11. The method according to any one of claims 4 to 9, wherein the GPCR polypeptide comprises an amino acid sequence represented by any one of SEQ ID NOs: 113, 121-137, 146-166, 168-182, 184-186, 188-191, 193-208, 210-214, and 275-312.
12. The method according to any one of claims 4 to 9, wherein the response of the GPCR polypeptide is measured by measuring the amount of intracellular cAMP by ELISA or a reporter gene assay, measuring the amount of calcium ions by calcium imaging or a TGFα shedding assay, or measuring the change in potential across the cell membrane by a two-electrode membrane potential fixation method using African clawed frog oocytes.
13. A modified GPCR polypeptide, The amino acid sequence consists of the amino acid sequence in which, in the amino acid sequence shown in the sequence number (2) of the target GPCR in (1) of Tables 15 and 16 below, at least 10% of the amino acid residues that differ from the consensus amino acid sequence shown in the sequence number (3) are modified to the amino acid residues of the consensus amino acid sequence at the corresponding positions. Modified GPCR polypeptide. Table 15 Table 16
14. The modified GPCR polypeptide according to claim 13, wherein the GPCR polypeptide comprises an amino acid sequence in which at least 50% of the amino acid residues that differ from the consensus amino acid sequence shown by the sequence number (3) in the amino acid sequence shown by the sequence number (2) of the target GPCR in Tables 15 and 16 above are modified to amino acid residues of the consensus amino acid sequence at corresponding positions.

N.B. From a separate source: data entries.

Lemma agrees_later now now' key w e : now <= now' -> agrees now key w e -> agrees now' key w e.
Proof. intros Hle [H|(H & x & Hx & Hm)]; [by left|]. right. split; [done|]. exists x. split; [done|lia]. Qed.

Lemma agrees_open now key w e : agrees now key w e -> open_of now (omap_get key w) = open_of now e.
Proof.
  intros [->|(-> & x & -> & Hx)]; [done|]. cbn. unfold Windows.is_open.
  destruct (Z.ltb_spec (now - provedAt x) PRESENCE_WINDOW_MAX_MS); [lia|]. by rewrite andb_false_r.
Qed.

Lemma agrees_after key cs now :
  StronglySorted Z.le (map fst cs) -> Forall (fun c => c.1 <= now) cs -> agrees now key (window_after cs) (key_after key cs).
Proof.
  revert now. induction cs as [|[t c] cs IH] using rev_ind; intros now Hs Hf; [by left|].
  rewrite map_app in Hs. apply Forall_app in Hf as [_ Ht]. apply Forall_cons in Ht as [Ht _]. cbn [fst] in Ht.
  unfold window_after, key_after. rewrite !foldl_snoc. fold (window_after cs). fold (key_after key cs).
  apply (agrees_later t); [done|]. apply agrees_call; [apply window_NoDup|]. apply IH.
  - by eapply StronglySorted_app_1_l.
  - apply Forall_forall. intros x Hx. apply (StronglySorted_app_1_elem_of _ _ _ x.1 t Hs); [|by left]. by apply (list_elem_of_fmap_2 fst).
Qed.

(** Under a clock that never goes back, a Client's window is its own: after
    any history of seeds, activity, questions and revocations of any keys, the
    window of a key is open exactly when the record kept for that key alone is,
    so neither the sweep of capped entries nor another Client's calls can open,
    close or change it. *)
Theorem window_independent (key : string) (cs : list (Z * WindowCall)) (now : Z) :
  StronglySorted Z.le (map fst cs) -> Forall (fun c => c.1 <= now) cs ->
  (Windows.open now key (window_after cs)).1 = open_of now (key_after key cs).
Proof. intros Hs Hf. rewrite open_answer. by apply agrees_open, agrees_after. Qed.

(** The calls that replace or drop a key's entry, and the activity noted for it. *)
Definition resets (key : string) (c : Z * WindowCall) : bool :=
  match c.2 with WSeed k _ _ | WForget k => bool_decide (k = key) | WClear => true | _ => false end.

Definition noted (key : string) (cs : list (Z * WindowCall)) : list Z :=
  omap (fun c => match c.2 with WNote k t => if decide (k = key) then Some t else None | _ => None end) cs.

Definition backed (key : string) (cs : list (Z * WindowCall)) (x : PresenceWindowEntry) : Prop :=
  exists pre t post,
    cs = pre ++ (t, WSeed key (entry_record x) (provedAt x)) :: post /\
    Forall (fun c => resets key c = false) post /\ activeAt x = foldl Z.max (provedAt x) (noted key post).

Lemma backed_snoc key cs c x :
  backed key cs x -> resets key c = false ->
  backed key (cs ++ [c]) (mkEntry (entry_record x) (provedAt x) (foldl Z.max (activeAt x) (noted key [c]))).
Proof.
  intros (pre & t & post & -> & Hf & Ha) Hc. exists pre, t, (post ++ [c]). cbn [entry_record provedAt activeAt].
  split; [by rewrite <- app_assoc|]. split; [by apply Forall_app; split; [|constructor]|].
  unfold noted in *. by rewrite omap_app, foldl_app, <- Ha.
Qed.

Lemma window_backed key cs x : omap_get key (window_after cs) = Some x -> backed key cs x.
Proof.
  revert x. induction cs as [|[now c] cs IH] using rev_ind; intros x; [done|].
  unfold window_after. rewrite foldl_snoc. fold (window_after cs). intros Hx.
  destruct (window_call_get key now c _ (window_NoDup cs)) as [E|(E & _)]; [|congruence]. rewrite E in Hx. clear E.
  assert (Hkeep : forall y, omap_get key (window_after cs) = Some y -> resets key (now, c) = false ->
    x = mkEntry (entry_record y) (provedAt y) (foldl Z.max (activeAt y) (noted key [(now, c)])) -> backed key (cs ++ [(now, c)]) x).
  { intros y Hy Hr ->. apply backed_snoc; [by apply IH|done]. }
  unfold key_call in Hx. unfold resets, noted in Hkeep. destruct c as [k r t|k t|k| |k]; cbn [fst snd omap list_omap] in Hx, Hkeep.
  - case_decide as Hk; [subst; injection Hx as <-; by exists cs, now, []|]. eapply Hkeep; [exact Hx|by apply bool_decide_eq_false|by destruct x].
  - case_decide as Hk; [|eapply Hkeep; [exact Hx|done|by destruct x]].
    destruct (omap_get key (window_after cs)) as [y|]; [|done]. injection Hx as <-. by apply (Hkeep y).
  - apply (Hkeep x); [|done|by destruct x]. case_decide; [|exact Hx].
    destruct (omap_get key (window_after cs)) as [y|]; [|done]. by destruct (Windows.is_open now y).
  - done.
  - case_decide as Hk; [done|]. eapply Hkeep; [exact Hx|by apply bool_decide_eq_false|by destruct x].
Qed.

(** An open window is always backed by a proof, whatever the clock does: it
    names the identities and the time of the last proof the Burrow verified for
    that key, which nothing has revoked since; its activity is the latest noted
    after that proof; and neither bound has run out. *)
Theorem window_backed_by_proof (key : string) (cs : list (Z * WindowCall)) (now : Z) (x : PresenceWindowEntry) :
  (Windows.open now key (window_after cs)).1 = Some x ->
  backed key cs x /\ now - provedAt x < PRESENCE_WINDOW_MAX_MS /\ now - activeAt x < PRESENCE_WINDOW_IDLE_MS.
Proof.
  rewrite open_answer. unfold open_of. destruct (omap_get key (window_after cs)) as [y|] eqn:E; [|done].
  unfold Windows.is_open. destruct (_ && _) eqn:Ho; [|done]. intros [= ->]. split; [by apply window_backed|lia].
Qed.

Lemma window_independent_witness :
  let r := mkPresence "a" "b" "c" in
  let cs := [(0, WSeed "k" r 0); (5, WSeed "j" r 5); (200000, WNote "k" 200000); (400000, WOpen "j")] in
  (Windows.open 450000 "k" (window_after cs)).1 = open_of 450000 (key_after "k" cs).
Proof.
  intros r cs. apply (window_independent "k" cs 450000).
  - repeat constructor; vm_compute; discriminate.
  - repeat constructor; vm_compute; discriminate.
Defined.

Lemma window_backed_by_proof_witness :
  let r := mkPresence "a" "b" "c" in
  let x := mkEntry r 0 200000 in
  let cs := [(0, WSeed "k" r 0); (200000, WNote "k" 200000)] in
  backed "k" cs x /\ 450000 - provedAt x < PRESENCE_WINDOW_MAX_MS /\ 450000 - activeAt x < PRESENCE_WINDOW_IDLE_MS.
Proof. intros r x cs. apply (window_backed_by_proof "k" cs 450000 x). vm_compute. reflexivity. Defined.

(** ** The token bucket (remote-lib-common/src/security/token-bucket.ts)

    The bucket with its clock as an argument of each call, the bound on the
    calls it lets through in any window, and the wait it answers.  Times and
    counts are the integers [Date.now] and safe integers are; the quotient of
    two of them is far enough from the next integer for [Math.floor] to be
    exact. *)

Record TokenBucket := mkBucket {
  capacity : Z; refillIntervalMs : Z; tokens : Z; lastRefillAt : Z }.

(** [Number.isSafeInteger] of an integer. *)
Definition is_safe_integer (z : Z) : bool := Z.abs z <=? 2 ^ 53 - 1.

(** The constructor; [now] is what the clock answers. *)
Definition new_bucket (cap interval now : Z) : outcome TokenBucket :=
  let! _ := throw_if (negb (is_safe_integer cap) || (cap <? 1))
    (OtherErr "token bucket capacity must be a positive safe integer") in
  let! _ := throw_if (negb (is_safe_integer interval) || (interval <? 1))
    (OtherErr "token bucket refill interval must be a positive safe integer") in
  Ok (mkBucket cap interval cap now).

(** [take]: [None] for a token spent, else the wait; [now] is the clock's answer. *)
Definition take_token (now : Z) (b : TokenBucket) : option Z * TokenBucket :=
  let elapsed := Z.max 0 (now - lastRefillAt b) in
  let refill := elapsed / refillIntervalMs b in
  let b1 :=
    if 0 <? refill then
      mkBucket (capacity b) (refillIntervalMs b) (Z.min (capacity b) (tokens b + refill))
        (lastRefillAt b + refill * refillIntervalMs b)
    else b in
  if 0 <? tokens b1
  then (None, mkBucket (capacity b1) (refillIntervalMs b1) (tokens b1 - 1) (lastRefillAt b1))
  else (Some (Z.max 1 (refillIntervalMs b - elapsed)), b1).

(** The answers at a sequence of clock readings, in any order. *)
Fixpoint take_tokens (times : list Z) (b : TokenBucket) : list (option Z) * TokenBucket :=
  match times with
  | [] => ([], b)
  | now :: times => let p := take_token now b in let ps := take_tokens times p.2 in (p.1 :: ps.1, ps.2)
  end.

Definition spent (answers : list (option Z)) : Z := Z.of_nat (length (filter (fun o => o = None) answers)).

Record bucket_ok (cap interval : Z) (b : TokenBucket) : Prop := {
  bo_capacity : capacity b = cap;
  bo_interval : refillIntervalMs b = interval;
  bo_positive : 1 <= interval /\ 1 <= cap;
  bo_tokens : 0 <= tokens b <= cap }.

Lemma new_bucket_ok cap interval now b :
  new_bucket cap interval now = Ok b -> bucket_ok cap interval b /\ lastRefillAt b = now /\ tokens b = cap.
Proof.
  unfold new_bucket. destruct (_ || (cap <? 1)) eqn:Hc; [done|]. destruct (_ || (interval <? 1)) eqn:Hi; [done|].
  intros [= <-]. split; [split; cbn; lia|done].
Qed.
(** The list is an audit trail. It holds one record for every approval ever
    made, in order, with the time it was made; a later call may set a record's
    revocation time once, and changes nothing else of it; restarts included. *)
Theorem records_audit_trail id ops more :
  exists acl acl', run_acl ops (new_acl id) = Ok acl /\ run_acl (ops ++ more) (new_acl id) = Ok acl' /\
    map (fun r => (client r, approvedAt r)) (records acl) = approvals ops /\
    Forall2 keeps (records acl) (take (length (records acl)) (records acl')).
Proof.
  destruct (run_acl_ok ops (new_acl id) (new_acl_ok id)) as (acl & E & _ & Hok).
  destruct (run_acl_ok more acl Hok) as (acl' & E' & _). exists acl, acl'. rewrite run_acl_app, E. cbn [obind].
  split; [done|]. split; [done|]. split.
  - destruct (run_acl_keeps ops _ acl E (new_acl_ok id)) as (kept & ->%Forall2_nil_inv_l & added & Ea & <-). unfold records. by rewrite Ea.
  - destruct (run_acl_keeps more _ acl' E' Hok) as (kept & Hk & added & Ea & _). unfold records. rewrite Ea.
    pose proof (Forall2_length _ _ _ Hk) as ->. by rewrite take_app_length.
Qed.

(** ** Examples *)

Definition sample_client (passkey key : string) : ApprovedClient := mkClient "a" passkey "h" key "d" "owner" "phone".

(** A pair approved twice has one active record; its revocation leaves none. *)
Example approve_twice :
  (fun acl => (length (records acl), authorize "p" "k" acl, authorize "p" "k2" acl)) <$>
    (match run_acl [OApprove 1 (sample_client "p" "k"); OApprove 2 (sample_client "p" "k")] (new_acl "b") with
     | Ok acl => Some acl | Throw _ => None end)
  = Some (2%nat, Authorized (mkRecord (sample_client "p" "k") "b" 2 None), Missed [ClientNotPaired]).
Proof. vm_compute. reflexivity. Qed.

Example mismatch :
  (authorize "p" "k2") <$>
    (match run_acl [OApprove 1 (sample_client "p" "k"); OApprove 2 (sample_client "p2" "k2")] (new_acl "b") with
     | Ok acl => Some acl | Throw _ => None end)
  = Some (Missed [PairingMismatch]).
Proof. vm_compute. reflexivity. Qed.

(** Records of another Burrow are refused. *)
Example foreign_record :
  fromRecords "b" [mkRecord (sample_client "p" "k") "c" 1 None] =
    Throw (OtherErr "ACL record for burrow c cannot be loaded into b").
Proof. vm_compute. reflexivity. Qed.

End Acl.
Lemma cap_counts :
  (forall b, length (of_burrow b (map snd (survivors D (imap pair all)))) <= MAX_PUSH_SUBSCRIPTIONS_PER_BURROW)%nat /\
  (length (map snd (survivors D (imap pair all))) <= MAX_PUSH_SUBSCRIPTIONS_PER_ACCOUNT)%nat.
Proof.
  destruct cap_NoDup as [Hnd Hn].
  destruct (evict_caps n L pb0 (length all) (fun b => length (of_burrow b [keep])) 1 Hnd Hn) as [H1 H2].
  - intros b. unfold pb0. rewrite counts_spec. cbn [count_of]. rewrite (nb_perm _ _ _ cap_perm). unfold nb. rewrite indexed_snd.
    unfold all, of_burrow. rewrite List.filter_app, length_app. cbn. lia.
  - rewrite cap_perm, length_imap. unfold all. rewrite length_app. cbn. lia.
  - intros b. unfold of_burrow. cbn. by case_match; cbn; unfold MAX_PUSH_SUBSCRIPTIONS_PER_BURROW; lia.
  - unfold MAX_PUSH_SUBSCRIPTIONS_PER_ACCOUNT. lia.
  - rewrite <- cap_drops in H1, H2. rewrite cap_older. split.
    + intros b. specialize (H1 b). rewrite (nb_perm _ _ _ (survivors_perm D _ _ cap_perm)) in H1.
      unfold of_burrow. rewrite List.filter_app, length_app. unfold nb, of_burrow in H1. lia.
    + rewrite length_app, length_map. rewrite (Permutation_length (survivors_perm D _ _ cap_perm)) in H2. cbn. lia.
Qed.

Lemma cap_newest i j r r' :
  rows !! i = Some r -> rows !! j = Some r' -> text_at "burrowId" r = text_at "burrowId" r' ->
  i ∈ D -> j ∉ D -> (number_at "subscribedAt" r <= number_at "subscribedAt" r')%Z.
Proof.
  intros Hi%indexed_in Hj Hb Hd Hk. pose proof (lookup_lt_Some _ _ _ Hj) as Hlt. apply indexed_in in Hj.
  rewrite <- cap_perm in Hi, Hj. rewrite cap_drops in Hd, Hk.
  apply (evict_oldest n L pb0 (length all) (i, r) (j, r')); try done; [apply cap_NoDup| |cbn; unfold n; lia].
  apply filter_StronglySorted. apply sort_by_spec.
Qed.

Lemma cap_nothing :
  (length all <= MAX_PUSH_SUBSCRIPTIONS_PER_ACCOUNT)%nat ->
  (forall b, length (of_burrow b all) <= MAX_PUSH_SUBSCRIPTIONS_PER_BURROW)%nat -> D = [].
Proof.
  intros Ht Hb. destruct D as [|i D'] eqn:E; [done|]. exfalso.
  assert (Hi : i ∈ D) by (rewrite E; by left). rewrite cap_drops in Hi. pose proof Hi as [_ Hin]%evict_incl.
  apply list_elem_of_fmap in Hin as (ir & -> & Hin). revert Hi.
  apply (evict_stops n L pb0 (length all) (burrow_of ir)); try done; [|apply cap_NoDup].
  unfold pb0. rewrite counts_spec. cbn. apply Hb.
Qed.

End cap.

(** Capping keeps the row just committed, as the last, and of the others a
    selection in their order: at most 32 rows of any Burrow and 256 in all; every
    row when both caps already held; and of each Burrow the newest, for no row
    kept is older than a row dropped of the same Burrow. *)
Theorem capSubscriptions_correct rows keep :
  exists dropped : list nat,
    capSubscriptions rows keep = map snd (survivors dropped (imap pair rows)) ++ [keep] /\
    (length (capSubscriptions rows keep) <= 256)%nat /\
    (forall b, length (of_burrow b (capSubscriptions rows keep)) <= 32)%nat /\
    ((length (rows ++ [keep]) <= 256)%nat -> (forall b, length (of_burrow b (rows ++ [keep])) <= 32)%nat ->
       capSubscriptions rows keep = rows ++ [keep]) /\
    (forall i j r r', rows !! i = Some r -> rows !! j = Some r' -> text_at "burrowId" r = text_at "burrowId" r' ->
       i ∈ dropped -> j ∉ dropped -> (number_at "subscribedAt" r <= number_at "subscribedAt" r')%Z).
Proof.
  unfold capSubscriptions. destruct (Nat.leb_spec (length (rows ++ [keep])) MAX_PUSH_SUBSCRIPTIONS_PER_BURROW) as [Hs|_].
  - exists []. unfold survivors. rewrite filter_id_in by done. rewrite indexed_snd. unfold MAX_PUSH_SUBSCRIPTIONS_PER_BURROW in Hs.
    split_and!; try done; [lia| |by intros ? ? ? ? ? ? ? ?%elem_of_nil]. intros b. unfold of_burrow.
    pose proof (List.filter_length_le (fun r => text_at "burrowId" r =s? b) (rows ++ [keep])). lia.
  - set (D := evict _ _ _ _). exists D. destruct (cap_counts rows keep) as [H1 H2].
    fold (survivors D (imap pair (rows ++ [keep]))).
    split; [apply cap_older|]. split; [apply H2|]. split; [apply H1|]. split; [|intros ? ? ? ?; apply cap_newest].
    intros Ht Hb. rewrite (cap_nothing rows keep Ht Hb : D = []). unfold survivors. rewrite filter_id_in by done. apply indexed_snd.
Qed.
(* ===== verification/TermText.v ===== *)
(** * Terminal text

    The output of a program as the sequence of its UTF-16 code units, and the
    string operations the terminal parsers use on it. *)
From Stdlib Require Import ZArith Ascii Lia.
From S2P Require Import Prelude.
#[local] Open Scope Z_scope.

Abbreviation text := (list Z).

(** A literal of the source as code units. *)
Definition lit (s : string) : text := map (fun c => Z.of_N (N_of_ascii c)) (String.list_ascii_of_string s).

Definition BEL : Z := 7.
Definition CAN : Z := 24.
Definition SUB : Z := 26.
Definition ESC : Z := 27.
Definition C1_CSI : Z := 155.
Definition C1_ST : Z := 156.

(** [text.startsWith(prefix)]. *)
Definition starts_with (prefix t : text) : bool := bool_decide (take (length prefix) t = prefix).

(** [text.endsWith(suffix)]. *)
Definition ends_with (suffix t : text) : bool := bool_decide (drop (length t - length suffix) t = suffix).

(** [text.endsWith(c)] of a single code unit, and the text without it. *)
Definition ends_in (c : Z) (t : text) : bool := bool_decide (last t = Some c).

(** The index of the first unit that satisfies [p]. *)
Definition index_where (p : Z -> bool) (t : text) : option nat := find_index p t.

(** [text.split(sep)]. *)
Fixpoint split_on (sep : Z) (t : text) : list text :=
  match t with
  | [] => [[]]
  | c :: t =>
      if c =? sep then [] :: split_on sep t
      else match split_on sep t with w :: ws => (c :: w) :: ws | [] => [[c]] end
  end.

Definition is_digit_unit (c : Z) : bool := (48 <=? c) && (c <=? 57).

(** White space of [\s] and [trim]. *)
Definition js_ws (c : Z) : bool :=
  (9 <=? c) && (c <=? 13) || (c =? 32) || (c =? 160) || (c =? 5760) || (8192 <=? c) && (c <=? 8202) ||
  (c =? 8232) || (c =? 8233) || (c =? 8239) || (c =? 8287) || (c =? 12288) || (c =? 65279).

Fixpoint drop_ws (t : text) : text :=
  match t with c :: t' => if js_ws c then drop_ws t' else t | [] => [] end.

(** [trim]. *)
Definition trim (t : text) : text := reverse (drop_ws (reverse (drop_ws t))).

(** [text.replace(/[class]+/g, by)]: each run of the class becomes [f run]. *)
Fixpoint replace_runs (class : Z -> bool) (f : text -> text) (run t : text) : text :=
  match t with
  | [] => if bool_decide (run = []) then [] else f (reverse run)
  | c :: t =>
      if class c then replace_runs class f (c :: run) t
      else (if bool_decide (run = []) then [] else f (reverse run)) ++ c :: replace_runs class f [] t
  end.

(** The code points of a text: a high surrogate takes the low one after it. *)
Fixpoint points (t : text) : list text :=
  match t with
  | c :: ((d :: t') as t1) =>
      if (55296 <=? c) && (c <=? 56319) && ((56320 <=? d) && (d <=? 57343)) then [c; d] :: points t'
      else [c] :: points t1
  | [c] => [[c]]
  | [] => []
  end.

Lemma points_cons c d t :
  points (c :: d :: t) =
    if (55296 <=? c) && (c <=? 56319) && ((56320 <=? d) && (d <=? 57343)) then [c; d] :: points t else [c] :: points (d :: t).
Proof. done. Qed.

(** ** Trimming *)

Lemma drop_ws_spec t : exists pre, t = pre ++ drop_ws t /\ match drop_ws t with c :: _ => js_ws c = false | [] => True end.
Proof.
  induction t as [|c t (pre & E & H)]; [by exists []|]. cbn. destruct (js_ws c) eqn:Ew.
  - exists (c :: pre). cbn. by rewrite <- E.
  - by exists [].
Qed.

Lemma drop_ws_fixed t : match t with c :: _ => js_ws c = false | [] => True end -> drop_ws t = t.
Proof. destruct t as [|c t]; [done|]. cbn. by intros ->. Qed.

Lemma trim_units (P : Z -> Prop) t : Forall P t -> Forall P (trim t).
Proof.
  assert (H : forall u, Forall P u -> Forall P (drop_ws u)).
  { intros u Hu. destruct (drop_ws_spec u) as (pre & E & _). rewrite E in Hu. by apply Forall_app in Hu as [_ ?]. }
  intros Ht. unfold trim. by apply Forall_reverse, H, Forall_reverse, H.
Qed.

Lemma trim_idem t : trim (trim t) = trim t.
Proof.
  unfold trim at 2 3. destruct (drop_ws_spec t) as (_ & _ & Hu). set (u := drop_ws t) in *.
  destruct (drop_ws_spec (reverse u)) as (p & E & Hd). set (d := drop_ws (reverse u)) in *.
  assert (Eu : u = reverse d ++ reverse p) by (rewrite <- (reverse_involutive u), E; by rewrite reverse_app).
  unfold trim. rewrite (drop_ws_fixed (reverse d)); [by rewrite reverse_involutive, drop_ws_fixed|].
  destruct (reverse d) as [|c l] eqn:Er; [done|]. rewrite Eu in Hu. done.
Qed.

15. A modified GPCR polypeptide according to claim 13, comprising an amino acid sequence represented by any one of SEQ ID NOs: 113, 121-137, 146-166, 168-182, 184-186, 188-191, 193-208, 210-214, and 275-312.
16. A polynucleotide encoding a modified GPCR polypeptide according to any one of claims 13 to 15.
17. A vector or DNA fragment comprising the polynucleotide described in claim 16.
18. Transformed cells containing the vector or DNA fragment according to claim 17.